### EXERCISE INSTRUCTIONS
Nothing in the records should be left out; transcribe them exactly.

*** MATERIAL FOR THIS TASK ***

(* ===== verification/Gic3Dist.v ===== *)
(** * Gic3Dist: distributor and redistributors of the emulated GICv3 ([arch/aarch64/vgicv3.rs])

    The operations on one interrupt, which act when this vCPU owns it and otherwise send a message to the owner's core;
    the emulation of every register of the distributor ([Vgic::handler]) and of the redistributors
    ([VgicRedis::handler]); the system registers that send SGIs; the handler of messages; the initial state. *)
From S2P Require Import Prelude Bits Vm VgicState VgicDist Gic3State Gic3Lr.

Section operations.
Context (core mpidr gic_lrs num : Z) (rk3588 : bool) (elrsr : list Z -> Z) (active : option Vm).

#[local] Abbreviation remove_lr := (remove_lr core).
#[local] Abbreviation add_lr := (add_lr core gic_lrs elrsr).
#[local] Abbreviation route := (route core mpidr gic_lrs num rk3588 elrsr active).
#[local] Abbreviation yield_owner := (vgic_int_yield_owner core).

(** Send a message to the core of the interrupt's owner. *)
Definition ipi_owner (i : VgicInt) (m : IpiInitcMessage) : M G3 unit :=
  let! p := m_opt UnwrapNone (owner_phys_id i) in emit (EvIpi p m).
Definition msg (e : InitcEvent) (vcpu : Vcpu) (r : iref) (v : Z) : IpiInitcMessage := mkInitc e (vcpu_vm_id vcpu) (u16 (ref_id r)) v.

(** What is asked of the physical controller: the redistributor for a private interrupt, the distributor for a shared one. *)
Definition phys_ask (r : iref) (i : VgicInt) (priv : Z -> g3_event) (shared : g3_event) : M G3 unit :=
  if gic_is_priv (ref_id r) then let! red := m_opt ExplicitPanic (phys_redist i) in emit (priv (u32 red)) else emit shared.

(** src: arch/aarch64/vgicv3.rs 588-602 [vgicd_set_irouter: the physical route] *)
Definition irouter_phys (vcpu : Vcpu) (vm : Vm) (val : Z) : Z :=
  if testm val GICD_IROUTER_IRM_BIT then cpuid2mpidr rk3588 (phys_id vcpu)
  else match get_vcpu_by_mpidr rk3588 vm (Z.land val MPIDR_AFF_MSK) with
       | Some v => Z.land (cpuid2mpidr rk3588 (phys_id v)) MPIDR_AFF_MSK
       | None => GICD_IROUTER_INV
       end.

*** End of MATERIAL FOR THIS TASK ***

### COMPLETED EXERCISE
(* ===== verification/Gic3Dist.v ===== *)
(** * Gic3Dist: distributor and redistributors of the emulated GICv3 ([arch/aarch64/vgicv3.rs])

    The operations on one interrupt, which act when this vCPU owns it and otherwise send a message to the owner's core;
    the emulation of every register of the distributor ([Vgic::handler]) and of the redistributors
    ([VgicRedis::handler]); the system registers that send SGIs; the handler of messages; the initial state. *)
From S2P Require Import Prelude Bits Vm VgicState VgicDist Gic3State Gic3Lr.

Section operations.
Context (core mpidr gic_lrs num : Z) (rk3588 : bool) (elrsr : list Z -> Z) (active : option Vm).

#[local] Abbreviation remove_lr := (remove_lr core).
#[local] Abbreviation add_lr := (add_lr core gic_lrs elrsr).
#[local] Abbreviation route := (route core mpidr gic_lrs num rk3588 elrsr active).
#[local] Abbreviation yield_owner := (vgic_int_yield_owner core).

(** Send a message to the core of the interrupt's owner. *)
Definition ipi_owner (i : VgicInt) (m : IpiInitcMessage) : M G3 unit :=
  let! p := m_opt UnwrapNone (owner_phys_id i) in emit (EvIpi p m).
Definition msg (e : InitcEvent) (vcpu : Vcpu) (r : iref) (v : Z) : IpiInitcMessage := mkInitc e (vcpu_vm_id vcpu) (u16 (ref_id r)) v.

(** What is asked of the physical controller: the redistributor for a private interrupt, the distributor for a shared one. *)
Definition phys_ask (r : iref) (i : VgicInt) (priv : Z -> g3_event) (shared : g3_event) : M G3 unit :=
  if gic_is_priv (ref_id r) then let! red := m_opt ExplicitPanic (phys_redist i) in emit (priv (u32 red)) else emit shared.

(** src: arch/aarch64/vgicv3.rs 588-602 [vgicd_set_irouter: the physical route] *)
Definition irouter_phys (vcpu : Vcpu) (vm : Vm) (val : Z) : Z :=
  if testm val GICD_IROUTER_IRM_BIT then cpuid2mpidr rk3588 (phys_id vcpu)
  else match get_vcpu_by_mpidr rk3588 vm (Z.land val MPIDR_AFF_MSK) with
       | Some v => Z.land (cpuid2mpidr rk3588 (phys_id v)) MPIDR_AFF_MSK
       | None => GICD_IROUTER_INV
       end.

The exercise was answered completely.